Start at the line in the entries below that contains "sample of the elapsed-time", stop at the line that contains "(In (new_update t token msg this)", and output exactly the lines in that span, both ends included.

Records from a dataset
* * * * * * *
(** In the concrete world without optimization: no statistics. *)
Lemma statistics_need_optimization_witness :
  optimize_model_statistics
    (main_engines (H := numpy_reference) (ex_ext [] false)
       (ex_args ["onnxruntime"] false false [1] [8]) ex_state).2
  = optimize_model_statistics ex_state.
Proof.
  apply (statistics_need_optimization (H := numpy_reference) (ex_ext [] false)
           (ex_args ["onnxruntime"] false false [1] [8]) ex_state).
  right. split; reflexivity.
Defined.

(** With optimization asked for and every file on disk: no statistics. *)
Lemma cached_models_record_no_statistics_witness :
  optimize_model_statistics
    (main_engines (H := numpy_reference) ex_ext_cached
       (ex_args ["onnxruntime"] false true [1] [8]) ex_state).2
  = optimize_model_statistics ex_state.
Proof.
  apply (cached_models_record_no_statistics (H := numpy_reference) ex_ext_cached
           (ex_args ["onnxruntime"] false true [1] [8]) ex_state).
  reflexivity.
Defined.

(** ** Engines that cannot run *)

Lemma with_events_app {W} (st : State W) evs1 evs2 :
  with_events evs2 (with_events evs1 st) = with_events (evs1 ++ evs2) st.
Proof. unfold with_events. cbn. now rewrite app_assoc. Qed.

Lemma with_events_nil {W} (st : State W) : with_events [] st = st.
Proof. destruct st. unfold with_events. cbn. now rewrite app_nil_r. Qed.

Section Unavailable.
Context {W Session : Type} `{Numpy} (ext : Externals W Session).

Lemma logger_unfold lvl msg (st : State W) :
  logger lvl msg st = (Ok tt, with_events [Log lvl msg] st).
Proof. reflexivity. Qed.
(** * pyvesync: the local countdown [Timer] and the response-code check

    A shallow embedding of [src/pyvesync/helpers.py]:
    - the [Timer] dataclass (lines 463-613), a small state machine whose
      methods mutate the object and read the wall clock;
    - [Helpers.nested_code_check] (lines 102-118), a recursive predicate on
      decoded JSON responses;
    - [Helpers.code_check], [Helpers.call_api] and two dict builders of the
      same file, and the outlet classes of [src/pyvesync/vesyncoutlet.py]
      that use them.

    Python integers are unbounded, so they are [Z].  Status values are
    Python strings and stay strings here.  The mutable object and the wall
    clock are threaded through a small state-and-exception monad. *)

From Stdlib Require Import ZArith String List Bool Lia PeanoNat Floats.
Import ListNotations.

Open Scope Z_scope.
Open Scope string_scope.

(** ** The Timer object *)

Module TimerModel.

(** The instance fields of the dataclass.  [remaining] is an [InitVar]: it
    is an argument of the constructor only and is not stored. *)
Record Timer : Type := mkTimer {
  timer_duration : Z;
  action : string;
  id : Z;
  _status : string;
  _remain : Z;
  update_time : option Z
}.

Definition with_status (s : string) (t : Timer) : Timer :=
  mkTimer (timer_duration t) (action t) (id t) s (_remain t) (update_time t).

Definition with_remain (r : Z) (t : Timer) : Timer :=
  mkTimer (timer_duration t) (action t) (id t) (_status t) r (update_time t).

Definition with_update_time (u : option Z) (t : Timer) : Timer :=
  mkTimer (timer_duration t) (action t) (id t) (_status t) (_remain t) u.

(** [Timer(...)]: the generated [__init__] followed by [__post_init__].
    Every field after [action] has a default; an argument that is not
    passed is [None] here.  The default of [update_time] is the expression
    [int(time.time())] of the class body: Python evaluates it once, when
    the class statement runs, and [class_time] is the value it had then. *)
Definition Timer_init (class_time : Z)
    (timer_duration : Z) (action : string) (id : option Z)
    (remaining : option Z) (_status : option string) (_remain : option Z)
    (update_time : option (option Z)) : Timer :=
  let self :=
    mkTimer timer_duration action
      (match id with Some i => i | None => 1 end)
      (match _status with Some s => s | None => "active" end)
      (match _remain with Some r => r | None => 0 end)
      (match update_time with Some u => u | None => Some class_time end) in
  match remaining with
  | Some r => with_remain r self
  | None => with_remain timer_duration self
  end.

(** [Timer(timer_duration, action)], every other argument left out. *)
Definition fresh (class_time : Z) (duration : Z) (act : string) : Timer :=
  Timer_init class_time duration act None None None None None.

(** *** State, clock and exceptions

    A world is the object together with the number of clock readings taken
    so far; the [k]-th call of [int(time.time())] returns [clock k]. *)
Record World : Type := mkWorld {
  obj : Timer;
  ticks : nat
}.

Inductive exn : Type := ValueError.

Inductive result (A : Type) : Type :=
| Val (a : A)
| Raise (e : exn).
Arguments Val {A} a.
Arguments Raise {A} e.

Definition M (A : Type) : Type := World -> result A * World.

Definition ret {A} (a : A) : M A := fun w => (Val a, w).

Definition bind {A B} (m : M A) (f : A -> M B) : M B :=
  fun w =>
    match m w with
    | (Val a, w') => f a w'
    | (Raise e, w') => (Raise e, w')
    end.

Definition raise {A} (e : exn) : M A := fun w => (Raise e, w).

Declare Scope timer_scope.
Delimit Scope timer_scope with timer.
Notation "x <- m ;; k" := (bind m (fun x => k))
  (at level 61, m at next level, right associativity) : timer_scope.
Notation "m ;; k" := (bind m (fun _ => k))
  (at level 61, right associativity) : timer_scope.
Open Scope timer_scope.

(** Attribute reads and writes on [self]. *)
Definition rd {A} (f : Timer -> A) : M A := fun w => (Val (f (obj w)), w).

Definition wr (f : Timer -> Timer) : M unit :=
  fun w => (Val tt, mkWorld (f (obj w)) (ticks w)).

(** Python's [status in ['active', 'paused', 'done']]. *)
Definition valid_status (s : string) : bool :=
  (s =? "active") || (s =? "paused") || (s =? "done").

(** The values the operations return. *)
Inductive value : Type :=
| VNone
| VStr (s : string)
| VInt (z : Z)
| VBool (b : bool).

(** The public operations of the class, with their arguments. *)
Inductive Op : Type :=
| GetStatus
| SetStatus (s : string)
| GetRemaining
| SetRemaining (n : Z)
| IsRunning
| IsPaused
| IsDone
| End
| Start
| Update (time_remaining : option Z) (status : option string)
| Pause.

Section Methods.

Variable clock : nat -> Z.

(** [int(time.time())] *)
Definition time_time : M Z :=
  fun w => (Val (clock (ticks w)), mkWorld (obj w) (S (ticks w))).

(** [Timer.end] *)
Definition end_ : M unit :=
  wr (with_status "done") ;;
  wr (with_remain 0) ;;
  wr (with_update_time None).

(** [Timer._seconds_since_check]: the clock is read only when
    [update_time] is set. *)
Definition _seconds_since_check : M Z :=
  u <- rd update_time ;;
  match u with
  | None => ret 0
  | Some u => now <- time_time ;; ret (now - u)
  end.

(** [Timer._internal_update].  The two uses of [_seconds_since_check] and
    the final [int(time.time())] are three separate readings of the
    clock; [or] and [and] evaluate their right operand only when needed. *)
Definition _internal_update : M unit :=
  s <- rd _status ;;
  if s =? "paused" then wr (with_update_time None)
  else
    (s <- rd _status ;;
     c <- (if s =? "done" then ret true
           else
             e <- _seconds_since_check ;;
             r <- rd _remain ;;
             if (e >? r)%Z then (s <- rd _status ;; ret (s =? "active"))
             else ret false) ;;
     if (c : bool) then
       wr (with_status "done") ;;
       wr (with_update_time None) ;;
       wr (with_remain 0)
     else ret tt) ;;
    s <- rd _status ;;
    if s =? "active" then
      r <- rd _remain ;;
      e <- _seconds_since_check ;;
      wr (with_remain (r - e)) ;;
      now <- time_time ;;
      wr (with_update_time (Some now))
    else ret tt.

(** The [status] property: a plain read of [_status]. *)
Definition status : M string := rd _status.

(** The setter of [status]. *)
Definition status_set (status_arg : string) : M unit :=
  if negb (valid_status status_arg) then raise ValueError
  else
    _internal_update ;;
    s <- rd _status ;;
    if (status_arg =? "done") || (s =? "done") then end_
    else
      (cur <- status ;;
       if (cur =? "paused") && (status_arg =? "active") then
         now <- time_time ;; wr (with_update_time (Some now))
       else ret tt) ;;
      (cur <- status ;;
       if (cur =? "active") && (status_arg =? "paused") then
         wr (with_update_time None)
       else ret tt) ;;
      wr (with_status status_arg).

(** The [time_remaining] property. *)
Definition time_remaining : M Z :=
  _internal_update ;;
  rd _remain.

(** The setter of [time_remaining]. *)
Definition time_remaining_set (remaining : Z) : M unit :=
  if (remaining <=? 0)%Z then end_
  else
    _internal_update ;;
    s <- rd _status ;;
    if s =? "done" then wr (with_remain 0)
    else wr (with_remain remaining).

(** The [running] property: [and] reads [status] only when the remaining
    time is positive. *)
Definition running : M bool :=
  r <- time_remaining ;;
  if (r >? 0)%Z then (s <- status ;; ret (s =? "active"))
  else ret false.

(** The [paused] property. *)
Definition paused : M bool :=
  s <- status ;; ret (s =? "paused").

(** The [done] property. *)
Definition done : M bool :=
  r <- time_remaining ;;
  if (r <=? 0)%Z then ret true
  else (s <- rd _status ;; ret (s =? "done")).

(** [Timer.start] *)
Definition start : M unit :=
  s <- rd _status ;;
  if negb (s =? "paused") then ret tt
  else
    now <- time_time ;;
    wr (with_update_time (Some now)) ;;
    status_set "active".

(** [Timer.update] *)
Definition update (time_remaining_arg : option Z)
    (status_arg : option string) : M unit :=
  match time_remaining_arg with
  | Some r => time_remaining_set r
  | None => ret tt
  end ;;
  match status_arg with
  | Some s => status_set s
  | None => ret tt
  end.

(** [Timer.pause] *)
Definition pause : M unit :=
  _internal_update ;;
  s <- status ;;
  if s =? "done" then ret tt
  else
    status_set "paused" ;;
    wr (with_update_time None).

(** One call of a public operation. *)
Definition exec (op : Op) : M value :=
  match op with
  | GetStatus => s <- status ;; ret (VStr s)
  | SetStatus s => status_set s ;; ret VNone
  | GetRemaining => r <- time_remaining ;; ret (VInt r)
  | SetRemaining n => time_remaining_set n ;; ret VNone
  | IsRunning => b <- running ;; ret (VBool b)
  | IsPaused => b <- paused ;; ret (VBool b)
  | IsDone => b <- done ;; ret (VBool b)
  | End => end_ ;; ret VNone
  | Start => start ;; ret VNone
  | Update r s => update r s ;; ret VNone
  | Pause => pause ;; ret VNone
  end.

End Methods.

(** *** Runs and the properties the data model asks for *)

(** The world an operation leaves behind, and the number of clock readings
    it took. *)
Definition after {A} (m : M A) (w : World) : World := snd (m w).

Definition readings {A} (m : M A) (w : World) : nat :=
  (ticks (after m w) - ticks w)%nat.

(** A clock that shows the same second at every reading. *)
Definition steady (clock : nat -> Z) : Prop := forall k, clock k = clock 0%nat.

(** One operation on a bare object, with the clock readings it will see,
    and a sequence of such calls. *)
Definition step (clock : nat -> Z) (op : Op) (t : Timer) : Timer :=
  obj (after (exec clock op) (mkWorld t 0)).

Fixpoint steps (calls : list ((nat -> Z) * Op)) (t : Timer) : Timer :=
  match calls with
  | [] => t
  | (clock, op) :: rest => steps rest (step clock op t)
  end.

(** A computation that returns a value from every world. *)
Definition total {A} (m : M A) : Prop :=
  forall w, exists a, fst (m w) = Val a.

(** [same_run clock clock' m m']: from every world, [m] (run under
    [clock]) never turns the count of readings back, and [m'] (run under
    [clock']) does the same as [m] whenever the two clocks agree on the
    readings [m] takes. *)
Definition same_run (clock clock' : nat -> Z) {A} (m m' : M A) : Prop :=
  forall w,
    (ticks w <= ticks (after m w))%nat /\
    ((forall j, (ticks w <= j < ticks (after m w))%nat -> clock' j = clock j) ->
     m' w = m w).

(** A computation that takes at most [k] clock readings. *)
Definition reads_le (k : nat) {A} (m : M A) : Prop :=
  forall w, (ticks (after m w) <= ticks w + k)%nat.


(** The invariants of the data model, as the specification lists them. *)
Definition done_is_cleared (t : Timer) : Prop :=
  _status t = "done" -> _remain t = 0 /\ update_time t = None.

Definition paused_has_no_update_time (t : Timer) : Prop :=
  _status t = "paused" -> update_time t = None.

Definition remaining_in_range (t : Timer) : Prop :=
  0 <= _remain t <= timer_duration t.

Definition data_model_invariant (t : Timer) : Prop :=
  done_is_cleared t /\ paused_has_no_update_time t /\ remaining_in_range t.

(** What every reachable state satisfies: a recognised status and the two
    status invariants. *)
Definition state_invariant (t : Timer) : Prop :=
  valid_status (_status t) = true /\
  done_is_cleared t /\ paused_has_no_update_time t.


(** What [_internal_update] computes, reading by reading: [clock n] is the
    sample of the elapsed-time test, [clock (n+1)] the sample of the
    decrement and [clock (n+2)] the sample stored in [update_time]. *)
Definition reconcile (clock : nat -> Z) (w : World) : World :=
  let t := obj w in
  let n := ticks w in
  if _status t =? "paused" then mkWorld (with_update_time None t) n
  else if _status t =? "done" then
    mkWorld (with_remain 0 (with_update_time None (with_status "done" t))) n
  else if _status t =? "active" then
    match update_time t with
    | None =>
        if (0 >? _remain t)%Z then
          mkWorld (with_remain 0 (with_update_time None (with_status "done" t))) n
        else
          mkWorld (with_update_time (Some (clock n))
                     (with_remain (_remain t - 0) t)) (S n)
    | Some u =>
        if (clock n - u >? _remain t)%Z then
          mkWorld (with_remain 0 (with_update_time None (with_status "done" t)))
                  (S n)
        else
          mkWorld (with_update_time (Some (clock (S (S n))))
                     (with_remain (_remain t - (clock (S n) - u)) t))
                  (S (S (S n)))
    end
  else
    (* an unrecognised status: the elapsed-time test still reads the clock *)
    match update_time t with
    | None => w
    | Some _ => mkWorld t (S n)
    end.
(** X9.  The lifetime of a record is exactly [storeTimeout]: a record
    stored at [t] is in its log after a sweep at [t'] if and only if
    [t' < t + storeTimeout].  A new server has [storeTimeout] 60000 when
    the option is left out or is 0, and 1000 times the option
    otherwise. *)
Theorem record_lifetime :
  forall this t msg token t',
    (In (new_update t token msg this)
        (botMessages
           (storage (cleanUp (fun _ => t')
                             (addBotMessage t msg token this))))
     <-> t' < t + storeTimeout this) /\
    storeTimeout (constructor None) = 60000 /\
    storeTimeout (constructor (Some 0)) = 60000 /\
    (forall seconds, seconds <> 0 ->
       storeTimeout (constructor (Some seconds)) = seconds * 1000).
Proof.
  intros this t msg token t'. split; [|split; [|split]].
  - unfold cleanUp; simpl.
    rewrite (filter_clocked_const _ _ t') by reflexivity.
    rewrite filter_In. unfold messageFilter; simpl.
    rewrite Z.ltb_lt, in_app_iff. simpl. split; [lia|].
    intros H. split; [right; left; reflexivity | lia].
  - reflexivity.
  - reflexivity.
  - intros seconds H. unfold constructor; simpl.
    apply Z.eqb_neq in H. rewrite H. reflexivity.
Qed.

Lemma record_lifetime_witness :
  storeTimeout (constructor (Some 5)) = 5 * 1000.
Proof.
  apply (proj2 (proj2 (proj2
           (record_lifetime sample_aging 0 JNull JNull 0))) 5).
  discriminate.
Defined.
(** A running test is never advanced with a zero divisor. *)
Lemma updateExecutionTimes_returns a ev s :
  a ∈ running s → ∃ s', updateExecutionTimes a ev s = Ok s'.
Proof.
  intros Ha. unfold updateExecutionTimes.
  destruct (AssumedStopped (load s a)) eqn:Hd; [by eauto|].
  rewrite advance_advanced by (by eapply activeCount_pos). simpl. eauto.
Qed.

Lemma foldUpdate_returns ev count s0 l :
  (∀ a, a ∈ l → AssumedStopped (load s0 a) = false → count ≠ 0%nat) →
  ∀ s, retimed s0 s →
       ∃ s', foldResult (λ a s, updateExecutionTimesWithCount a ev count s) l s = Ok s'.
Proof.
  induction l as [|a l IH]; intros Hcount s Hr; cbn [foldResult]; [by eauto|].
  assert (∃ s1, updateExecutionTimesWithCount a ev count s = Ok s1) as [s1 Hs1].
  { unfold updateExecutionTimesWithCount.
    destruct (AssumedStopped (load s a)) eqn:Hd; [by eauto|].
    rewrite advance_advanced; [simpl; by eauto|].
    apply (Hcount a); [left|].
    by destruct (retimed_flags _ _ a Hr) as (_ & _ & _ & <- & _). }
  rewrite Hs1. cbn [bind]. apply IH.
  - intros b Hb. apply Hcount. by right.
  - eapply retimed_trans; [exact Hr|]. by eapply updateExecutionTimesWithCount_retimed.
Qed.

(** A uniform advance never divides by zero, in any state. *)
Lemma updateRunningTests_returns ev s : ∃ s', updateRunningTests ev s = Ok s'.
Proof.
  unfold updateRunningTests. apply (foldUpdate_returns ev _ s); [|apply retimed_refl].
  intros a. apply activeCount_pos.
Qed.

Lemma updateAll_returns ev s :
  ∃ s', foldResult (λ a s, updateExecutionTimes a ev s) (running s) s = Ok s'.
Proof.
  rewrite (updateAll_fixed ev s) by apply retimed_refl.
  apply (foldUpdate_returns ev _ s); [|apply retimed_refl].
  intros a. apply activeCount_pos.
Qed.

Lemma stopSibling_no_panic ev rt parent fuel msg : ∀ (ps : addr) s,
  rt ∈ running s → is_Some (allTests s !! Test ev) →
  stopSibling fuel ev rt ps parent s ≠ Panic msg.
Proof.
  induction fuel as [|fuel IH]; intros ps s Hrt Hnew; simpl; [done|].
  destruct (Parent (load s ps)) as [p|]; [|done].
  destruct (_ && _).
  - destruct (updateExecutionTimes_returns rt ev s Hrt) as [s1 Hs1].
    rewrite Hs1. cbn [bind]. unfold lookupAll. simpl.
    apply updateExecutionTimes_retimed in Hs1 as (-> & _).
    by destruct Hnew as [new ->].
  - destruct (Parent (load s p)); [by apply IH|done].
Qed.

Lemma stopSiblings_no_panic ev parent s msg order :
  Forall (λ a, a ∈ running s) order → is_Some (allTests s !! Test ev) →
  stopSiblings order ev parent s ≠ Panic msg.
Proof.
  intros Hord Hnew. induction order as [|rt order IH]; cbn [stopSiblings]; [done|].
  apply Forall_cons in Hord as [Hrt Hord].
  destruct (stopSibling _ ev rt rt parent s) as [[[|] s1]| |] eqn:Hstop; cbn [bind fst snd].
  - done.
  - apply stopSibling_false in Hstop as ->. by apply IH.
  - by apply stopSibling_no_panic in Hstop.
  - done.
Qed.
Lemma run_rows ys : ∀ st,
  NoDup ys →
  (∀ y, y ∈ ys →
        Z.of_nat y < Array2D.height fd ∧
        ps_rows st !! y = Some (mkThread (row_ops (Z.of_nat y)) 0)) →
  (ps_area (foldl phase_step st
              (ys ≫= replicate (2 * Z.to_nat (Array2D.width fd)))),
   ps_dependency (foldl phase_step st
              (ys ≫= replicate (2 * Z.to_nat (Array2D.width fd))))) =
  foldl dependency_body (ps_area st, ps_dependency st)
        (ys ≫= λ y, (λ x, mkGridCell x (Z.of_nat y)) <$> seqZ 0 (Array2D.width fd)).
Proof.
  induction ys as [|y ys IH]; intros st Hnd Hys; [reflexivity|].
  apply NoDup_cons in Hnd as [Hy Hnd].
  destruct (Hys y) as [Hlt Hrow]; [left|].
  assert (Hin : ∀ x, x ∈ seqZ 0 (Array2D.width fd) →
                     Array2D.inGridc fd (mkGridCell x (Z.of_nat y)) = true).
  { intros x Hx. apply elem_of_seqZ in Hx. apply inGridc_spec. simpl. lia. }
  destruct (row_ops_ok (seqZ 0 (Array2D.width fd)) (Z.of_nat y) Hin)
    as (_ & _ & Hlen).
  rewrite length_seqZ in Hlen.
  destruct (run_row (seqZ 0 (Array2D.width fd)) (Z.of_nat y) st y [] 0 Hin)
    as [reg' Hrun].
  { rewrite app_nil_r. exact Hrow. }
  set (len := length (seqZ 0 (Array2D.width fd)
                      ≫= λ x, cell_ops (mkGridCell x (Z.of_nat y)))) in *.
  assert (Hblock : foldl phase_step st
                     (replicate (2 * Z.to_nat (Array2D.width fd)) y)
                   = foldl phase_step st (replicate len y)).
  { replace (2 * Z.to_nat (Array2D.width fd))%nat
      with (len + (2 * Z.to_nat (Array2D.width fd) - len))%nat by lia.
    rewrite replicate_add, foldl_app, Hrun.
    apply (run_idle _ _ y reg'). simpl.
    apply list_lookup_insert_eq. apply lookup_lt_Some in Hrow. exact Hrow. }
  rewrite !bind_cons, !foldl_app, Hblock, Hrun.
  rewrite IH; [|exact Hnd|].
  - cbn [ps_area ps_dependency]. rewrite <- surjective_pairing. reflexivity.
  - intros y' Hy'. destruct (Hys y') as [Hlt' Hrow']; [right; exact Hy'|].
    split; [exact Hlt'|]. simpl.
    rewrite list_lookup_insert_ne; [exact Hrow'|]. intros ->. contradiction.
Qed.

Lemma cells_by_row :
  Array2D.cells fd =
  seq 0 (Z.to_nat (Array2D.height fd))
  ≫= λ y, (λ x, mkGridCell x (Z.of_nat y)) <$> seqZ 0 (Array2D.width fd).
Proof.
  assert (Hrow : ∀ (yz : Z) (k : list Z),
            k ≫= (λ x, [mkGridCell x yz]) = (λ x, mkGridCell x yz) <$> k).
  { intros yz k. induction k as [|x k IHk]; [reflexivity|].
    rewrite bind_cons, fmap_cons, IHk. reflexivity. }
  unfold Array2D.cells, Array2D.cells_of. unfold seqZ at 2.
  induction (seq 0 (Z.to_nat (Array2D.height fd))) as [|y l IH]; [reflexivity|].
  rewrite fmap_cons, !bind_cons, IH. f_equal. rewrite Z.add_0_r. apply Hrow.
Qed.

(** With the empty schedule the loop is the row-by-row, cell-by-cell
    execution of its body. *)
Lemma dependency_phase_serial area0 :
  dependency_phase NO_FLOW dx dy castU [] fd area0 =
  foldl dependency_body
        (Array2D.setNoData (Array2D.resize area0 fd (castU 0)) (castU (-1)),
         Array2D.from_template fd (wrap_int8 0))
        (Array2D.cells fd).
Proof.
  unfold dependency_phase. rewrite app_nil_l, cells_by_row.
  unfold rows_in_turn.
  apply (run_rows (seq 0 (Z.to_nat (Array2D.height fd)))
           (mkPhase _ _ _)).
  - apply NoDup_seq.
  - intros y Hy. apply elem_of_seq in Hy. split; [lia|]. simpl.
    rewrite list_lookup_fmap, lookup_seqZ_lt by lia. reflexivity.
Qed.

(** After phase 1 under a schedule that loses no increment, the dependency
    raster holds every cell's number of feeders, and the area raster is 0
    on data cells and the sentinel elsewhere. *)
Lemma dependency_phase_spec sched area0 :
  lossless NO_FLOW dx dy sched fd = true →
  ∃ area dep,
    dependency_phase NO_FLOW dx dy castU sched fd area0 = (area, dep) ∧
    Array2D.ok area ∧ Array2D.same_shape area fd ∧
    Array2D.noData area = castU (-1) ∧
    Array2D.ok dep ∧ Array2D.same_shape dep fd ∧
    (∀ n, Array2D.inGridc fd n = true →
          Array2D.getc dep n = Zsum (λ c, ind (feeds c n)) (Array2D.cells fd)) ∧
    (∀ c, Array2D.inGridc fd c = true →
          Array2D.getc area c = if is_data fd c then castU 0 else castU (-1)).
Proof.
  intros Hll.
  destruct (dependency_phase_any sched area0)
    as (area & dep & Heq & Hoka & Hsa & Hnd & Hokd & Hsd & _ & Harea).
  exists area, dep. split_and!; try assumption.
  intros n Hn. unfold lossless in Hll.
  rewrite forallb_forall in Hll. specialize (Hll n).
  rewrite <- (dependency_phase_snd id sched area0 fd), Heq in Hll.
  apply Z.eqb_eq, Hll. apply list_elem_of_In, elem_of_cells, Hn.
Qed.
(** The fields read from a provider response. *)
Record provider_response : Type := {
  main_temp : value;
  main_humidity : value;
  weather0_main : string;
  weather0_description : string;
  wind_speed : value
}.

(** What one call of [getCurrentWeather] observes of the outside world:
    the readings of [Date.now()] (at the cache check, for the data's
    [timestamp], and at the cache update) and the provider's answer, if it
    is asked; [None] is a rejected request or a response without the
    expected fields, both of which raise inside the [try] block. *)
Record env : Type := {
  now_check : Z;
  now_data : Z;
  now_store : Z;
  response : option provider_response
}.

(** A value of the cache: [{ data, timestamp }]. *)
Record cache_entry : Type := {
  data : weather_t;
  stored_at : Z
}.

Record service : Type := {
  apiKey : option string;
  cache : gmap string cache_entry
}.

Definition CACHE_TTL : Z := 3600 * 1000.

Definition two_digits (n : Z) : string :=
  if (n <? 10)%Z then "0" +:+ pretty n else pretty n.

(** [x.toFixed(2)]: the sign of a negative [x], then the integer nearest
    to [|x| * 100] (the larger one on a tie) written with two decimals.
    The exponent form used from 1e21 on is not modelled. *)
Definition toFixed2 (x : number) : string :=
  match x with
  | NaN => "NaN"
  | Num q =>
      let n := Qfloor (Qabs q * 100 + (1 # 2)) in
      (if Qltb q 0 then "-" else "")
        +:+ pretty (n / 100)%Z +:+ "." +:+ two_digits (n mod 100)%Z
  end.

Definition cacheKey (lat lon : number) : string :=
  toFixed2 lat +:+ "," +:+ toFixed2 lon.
* * * * * * *
### Result of this exercise
    sample of the elapsed-time test, [clock (n+1)] the sample of the
    decrement and [clock (n+2)] the sample stored in [update_time]. *)
Definition reconcile (clock : nat -> Z) (w : World) : World :=
  let t := obj w in
  let n := ticks w in
  if _status t =? "paused" then mkWorld (with_update_time None t) n
  else if _status t =? "done" then
    mkWorld (with_remain 0 (with_update_time None (with_status "done" t))) n
  else if _status t =? "active" then
    match update_time t with
    | None =>
        if (0 >? _remain t)%Z then
          mkWorld (with_remain 0 (with_update_time None (with_status "done" t))) n
        else
          mkWorld (with_update_time (Some (clock n))
                     (with_remain (_remain t - 0) t)) (S n)
    | Some u =>
        if (clock n - u >? _remain t)%Z then
          mkWorld (with_remain 0 (with_update_time None (with_status "done" t)))
                  (S n)
        else
          mkWorld (with_update_time (Some (clock (S (S n))))
                     (with_remain (_remain t - (clock (S n) - u)) t))
                  (S (S (S n)))
    end
  else
    (* an unrecognised status: the elapsed-time test still reads the clock *)
    match update_time t with
    | None => w
    | Some _ => mkWorld t (S n)
    end.
(** X9.  The lifetime of a record is exactly [storeTimeout]: a record
    stored at [t] is in its log after a sweep at [t'] if and only if
    [t' < t + storeTimeout].  A new server has [storeTimeout] 60000 when
    the option is left out or is 0, and 1000 times the option
    otherwise. *)
Theorem record_lifetime :
  forall this t msg token t',
    (In (new_update t token msg this)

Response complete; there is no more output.